I know exactly what you mean modified. I've always thought they were just trying to close the gap between us and empathise, to show we're not all that different. I personally prefer that approach more than the "Oh, it must be so hard I don't know how you do it, etc" spiel. But both are not fun to hear.
I have found a single mom group in my area and absolutely adore being around these mamas and their kids. It's great to be around people who can relate to both the struggles and joys of single parenting and feel zero judgement :)


----------



## MummyMana

I'm not so sure it'd bother me, as before me and imogen's dad broke up, we were living apart (he had a mental breakdown and had to move out) so for me, being a single parent doesn't feel much different to having a mentally ill partner who lives on the other side of the town. Yeah I guess I was supposed to know he loved etc but if I'm honest being single is far easier than that was...


----------



## tallybee

MummyMana said:


> I'm not so sure it'd bother me, as before me and imogen's dad broke up, we were living apart (he had a mental breakdown and had to move out) so for me, being a single parent doesn't feel much different to having a mentally ill partner who lives on the other side of the town. Yeah I guess I was supposed to know he loved etc but if I'm honest being single is far easier than that was...

:hugs: I hear you hun xx


----------



## RaspberryK

Being single is easier for me in a lot of ways too, I get more help from other family members now too. 
Xx


----------



## modified

I have no support. It's literally me. My mum lives with us but she's terminally ill so can't help nor provide emotional support. My ex was abusive. Whilst I'd rather do it alone than with him, I wouldn't say it was easier. It's different, sure. 
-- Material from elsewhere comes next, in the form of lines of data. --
Fixpoint apply_action_batch (w : World) (files : list (string * list Hunk)) (action : HunkAction) (affected : list HunkId)
    (t : Tracker) : Tracker * result (list HunkId) HunkActionError :=
  match files with
  | [] => (t, Ok affected)
  | (path, hs) :: files =>
      let t := foldl (count_action action) t hs in
      let affected := affected ++ map h_id hs in
      match action with
      | Accept => apply_action_batch w files action affected (accept_hunks_batch w path hs t)
      | Reject =>
          match reject_hunks_batch w path hs t with
          | (t, Ok _) => apply_action_batch w files action affected t
          | (t, Err e) => (t, Err e)
          end
      end
  end.

Definition apply_file_action (w : World) (path : string) (action : HunkAction) (t : Tracker)
  : Tracker * result (list HunkId) HunkActionError :=
  match file_states t !! path with
  | None => (t, Ok [])
  | Some f => if is_nil (hunks f) then (t, Ok []) else apply_action_batch w [(path, hunks f)] action [] t
  end.

(** The files with a hunk that [f] selects, each with these hunks. *)
Definition files_with (w : World) (f : Hunk → bool) (t : Tracker) : list (string * list Hunk) :=
  bfilter (λ e, negb (is_nil e.2)) (map (λ e, (e.1, bfilter f (hunks e.2))) (walk_files w t)).

Definition apply_all_action (w : World) (action : HunkAction) (t : Tracker) : Tracker * result (list HunkId) HunkActionError :=
  apply_action_batch w (files_with w (λ _, true) t) action [] t.

Definition apply_turn_action (w : World) (prompt_index : N) (action : HunkAction) (t : Tracker)
  : Tracker * result (list HunkId) HunkActionError :=
  apply_action_batch w (files_with w (λ h, bool_decide (source_prompt (h_source h) = Some prompt_index)) t) action [] t.

(** ** Commands *)

Inductive HunkTrackerCommand : Type :=
| RecordAgentWrite (path content : string) (prompt_index : N) (previous_content : option string)
| HandleFileChange (path : string)
| HandleFileDeleted (path : string)
| RefreshGitDirtyCache
| ResetBaseline (path : string)
| SetMode (m : TrackingMode)
| CmdHunkAction (id : HunkId) (action : HunkAction)
| FileAction (path : string) (action : HunkAction)
| AllAction (action : HunkAction)
| TurnAction (prompt_index : N) (action : HunkAction)
| GetAllHunks
| GetHunksForPath (path : string)
| GetFileHunkData (path : string)
| GetHunksBySource (source : HunkSourceFilter)
| GetHunk (id : HunkId)
| IsAgentFile (path : string)
| GetAllTrackedPaths
| GetStagedFiles
| GetAllFileContents
| GetSessionSummary
| GetTurnHunks (prompt_index : N)
| ResetStats
| RefreshAllBaselines
| SnapshotState
| SnapshotTurnDelta (prompt_index : N)
| RestoreState (snapshot : HunkTrackerSnapshot).

(** What is sent down a command's reply channel. *)
Inductive Reply : Type :=
| NoReply
| ActionReply (r : result () HunkActionError)
| AffectedReply (r : result (list HunkId) HunkActionError)
| HunksReply (hs : list Hunk)
| HunkDataReply (d : FileHunkData)
| HunkReply (h : option Hunk)
| BoolReply (b : bool)
| PathsReply (ps : list string)
| StagedReply (ps : gset string)
| ContentsReply (es : list FileContentEntry)
| SummaryReply (s : SessionSummary)
| SnapshotReply (s : HunkTrackerSnapshot)
| DeltaReply (d : HunkTurnDelta).

Definition handle_command (w : World) (c : HunkTrackerCommand) (t : Tracker) : Tracker * Reply :=
  match c with
  | RecordAgentWrite path content p prev => (record_agent_write w path content p prev t, NoReply)
  | HandleFileChange path => (handle_file_change w path t, NoReply)
  | HandleFileDeleted path => (handle_file_deleted w path t, NoReply)
  | RefreshGitDirtyCache => (refresh_git_dirty_cache w None t, NoReply)
  | ResetBaseline path => (reset_baseline path t, NoReply)
  | SetMode m => (set_mode w m t, NoReply)
  | CmdHunkAction id action => let '(t, r) := apply_hunk_action w id action t in (t, ActionReply r)
  | FileAction path action => let '(t, r) := apply_file_action w path action t in (t, AffectedReply r)
  | AllAction action => let '(t, r) := apply_all_action w action t in (t, AffectedReply r)
  | TurnAction p action => let '(t, r) := apply_turn_action w p action t in (t, AffectedReply r)
  | GetAllHunks => (t, HunksReply (get_all_hunks w t))
  | GetHunksForPath path => (t, HunksReply (get_hunks_for_path path t))
  | GetFileHunkData path => (t, HunkDataReply (get_file_hunk_data path t))
  | GetHunksBySource source => (t, HunksReply (get_hunks_by_source w source t))
  | GetHunk id => (t, HunkReply (get_hunk w id t))
  | IsAgentFile path => (t, BoolReply (is_agent_file_query path t))
  | GetAllTrackedPaths => (t, PathsReply (get_all_tracked_paths w t))
  | GetStagedFiles => (t, StagedReply (get_staged_files t))
  | GetAllFileContents => (t, ContentsReply (get_all_file_contents w t))
  | GetSessionSummary => (t, SummaryReply (compute_session_summary w t))
  | GetTurnHunks p => (t, HunksReply (get_hunks_for_turn w p t))
  | ResetStats => (t <| session_stats := no_stats |>, NoReply)
  | RefreshAllBaselines => (refresh_all_baselines w t, NoReply)
  | SnapshotState => (t, SnapshotReply (take_snapshot t))
  | SnapshotTurnDelta p => (t, DeltaReply (take_turn_delta p t))
  | RestoreState s => (restore_snapshot s t, NoReply)
  end.

(** ** Batches *)

Inductive CoalescedPathAction : Type := Changed | Deleted | DeletedThenChanged.
#[export] Instance CoalescedPathAction_eq_dec : EqDecision CoalescedPathAction.
Proof. solve_decision. Defined.

Record CoalescedBatch : Type := mkBatch {
  file_actions : gmap string CoalescedPathAction;
  refresh_all : bool;
  refresh_dirty : bool;
  other_commands : list HunkTrackerCommand;
  command_count : nat;
}.
#[export] Instance settable_CoalescedBatch : Settable CoalescedBatch :=
  λ b, mkBatch (file_actions b) (refresh_all b) (refresh_dirty b) (other_commands b) (command_count b).

Definition batch_new : CoalescedBatch := mkBatch ∅ false false [] 0.

(** The action of a path after one more notice. *)
Definition then_changed (a : option CoalescedPathAction) : CoalescedPathAction :=
  match a with
  | None => Changed
  | Some Deleted => DeletedThenChanged
  | Some a => a
  end.

Definition batch_add (b : CoalescedBatch) (c : HunkTrackerCommand) : CoalescedBatch :=
  let b := b <| command_count := S (command_count b) |> in
  match c with
  | HandleFileChange path => b <| file_actions := <[path := then_changed (file_actions b !! path)]> (file_actions b) |>
  | HandleFileDeleted path => b <| file_actions := <[path := Deleted]> (file_actions b) |>
  | RefreshAllBaselines => b <| refresh_all := true |>
  | RefreshGitDirtyCache => b <| refresh_dirty := true |>
  | c => b <| other_commands := other_commands b ++ [c] |>
  end.

Definition is_coalescable (c : HunkTrackerCommand) : bool :=
  match c with
  | HandleFileChange _ | HandleFileDeleted _ | RefreshAllBaselines | RefreshGitDirtyCache => true
  | _ => false
  end.

Definition drain_and_coalesce (first : HunkTrackerCommand) (waiting : list HunkTrackerCommand) : CoalescedBatch :=
  foldl batch_add (batch_add batch_new first) waiting.

(** [batch.file_actions], in the order it is walked. *)
Definition walk_actions (w : World) (b : CoalescedBatch) : list (string * CoalescedPathAction) :=
  omap (λ p, pair p <$> file_actions b !! p) (walk_keys w (file_actions b)).

(** With a refresh of everything ahead, only paths that are new are read here. *)
Definition refresh_step (w : World) (acc : Tracker * gset string) (e : string * CoalescedPathAction) : Tracker * gset string :=
  let '(t, done) := acc in
  match e.2 with
  | Changed | DeletedThenChanged =>
      if is_tracked e.1 t then (t, done) else (handle_file_change w e.1 t, {[e.1]} ∪ done)
  | Deleted => (if is_tracked e.1 t then handle_file_deleted w e.1 t else t, done)
  end.

Definition delete_step (w : World) (acc : Tracker * list string) (e : string * CoalescedPathAction) : Tracker * list string :=
  let '(t, changed) := acc in
  match e.2 with
  | Changed | DeletedThenChanged => (t, changed ++ [e.1])
  | Deleted => (handle_file_deleted w e.1 t, changed)
  end.

Definition handle_file_actions (w : World) (b : CoalescedBatch) (t : Tracker) : Tracker :=
  if refresh_all b then
    let '(t, done) := foldl (refresh_step w) (t, ∅) (walk_actions w b) in
    refresh_all_baselines_except w done t
  else
    let '(t, changed) := foldl (delete_step w) (t, []) (walk_actions w b) in
    handle_file_changes_batch w changed t.

Definition handle_coalesced_batch (w : World) (b : CoalescedBatch) (t : Tracker) : Tracker * list Reply :=
  let t := if refresh_dirty b && negb (refresh_all b) then refresh_git_dirty_cache w None t else t in
  let t := handle_file_actions w b t in
  foldl (λ acc c, let '(t, r) := handle_command w c acc.1 in (t, acc.2 ++ [r])) (t, []) (other_commands b).

(** The loop, on the commands that wait in the channel when a turn begins: one
    that can be coalesced takes all the others along. The [k]-th turn meets the
    [k]-th world. *)
Fixpoint run_queue (worlds : nat → World) (k : nat) (queue : list HunkTrackerCommand) (t : Tracker) : Tracker * list Reply :=
  match queue with
  | [] => (t, [])
  | c :: queue =>
      if is_coalescable c then handle_coalesced_batch (worlds k) (drain_and_coalesce c queue) t
      else
        let '(t, r) := handle_command (worlds k) c t in
        let '(t, rs) := run_queue worlds (S k) queue t in
        (t, r :: rs)
  end.

(** The start of the loop. *)
Definition run_start (w : World) (t : Tracker) : Tracker := if agent_only t then t else refresh_git_dirty_cache w None t.

End actor.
On Monday, I was so ill I cried from the pain when lifting my head off the pillow but food still had to be bought, cooked and eaten by my baby so I had to do it. It took me almost an hour to walk the usual 10 minutes to the shop because I had to keep stopping to sit on the ground. I literally don't have anyone else. No family (in this country) that cares, no friends (again, in this country). So yeah.. doing it 100% alone isn't necessarily easier. Just different.


----------



## tallybee

modified said:


> I have no support. It's literally me. My mum lives with us but she's terminally ill so can't help nor provide emotional support. My ex was abusive. Whilst I'd rather do it alone than with him, I wouldn't say it was easier. It's different, sure.
> 
> On Monday, I was so ill I cried from the pain when lifting my head off the pillow but food still had to be bought, cooked and eaten by my baby so I had to do it. It took me almost an hour to walk the usual 10 minutes to the shop because I had to keep stopping to sit on the ground. I literally don't have anyone else. No family (in this country) that cares, no friends (again, in this country). So yeah.. doing it 100% alone isn't necessarily easier. Just different.

:hugs: 

Your location says you're in Edinburgh, is that right? I am too, feel free to pm me if you like! I am currently quite immobile with SPD but I have a car and can help if you are stuck :hugs:


----------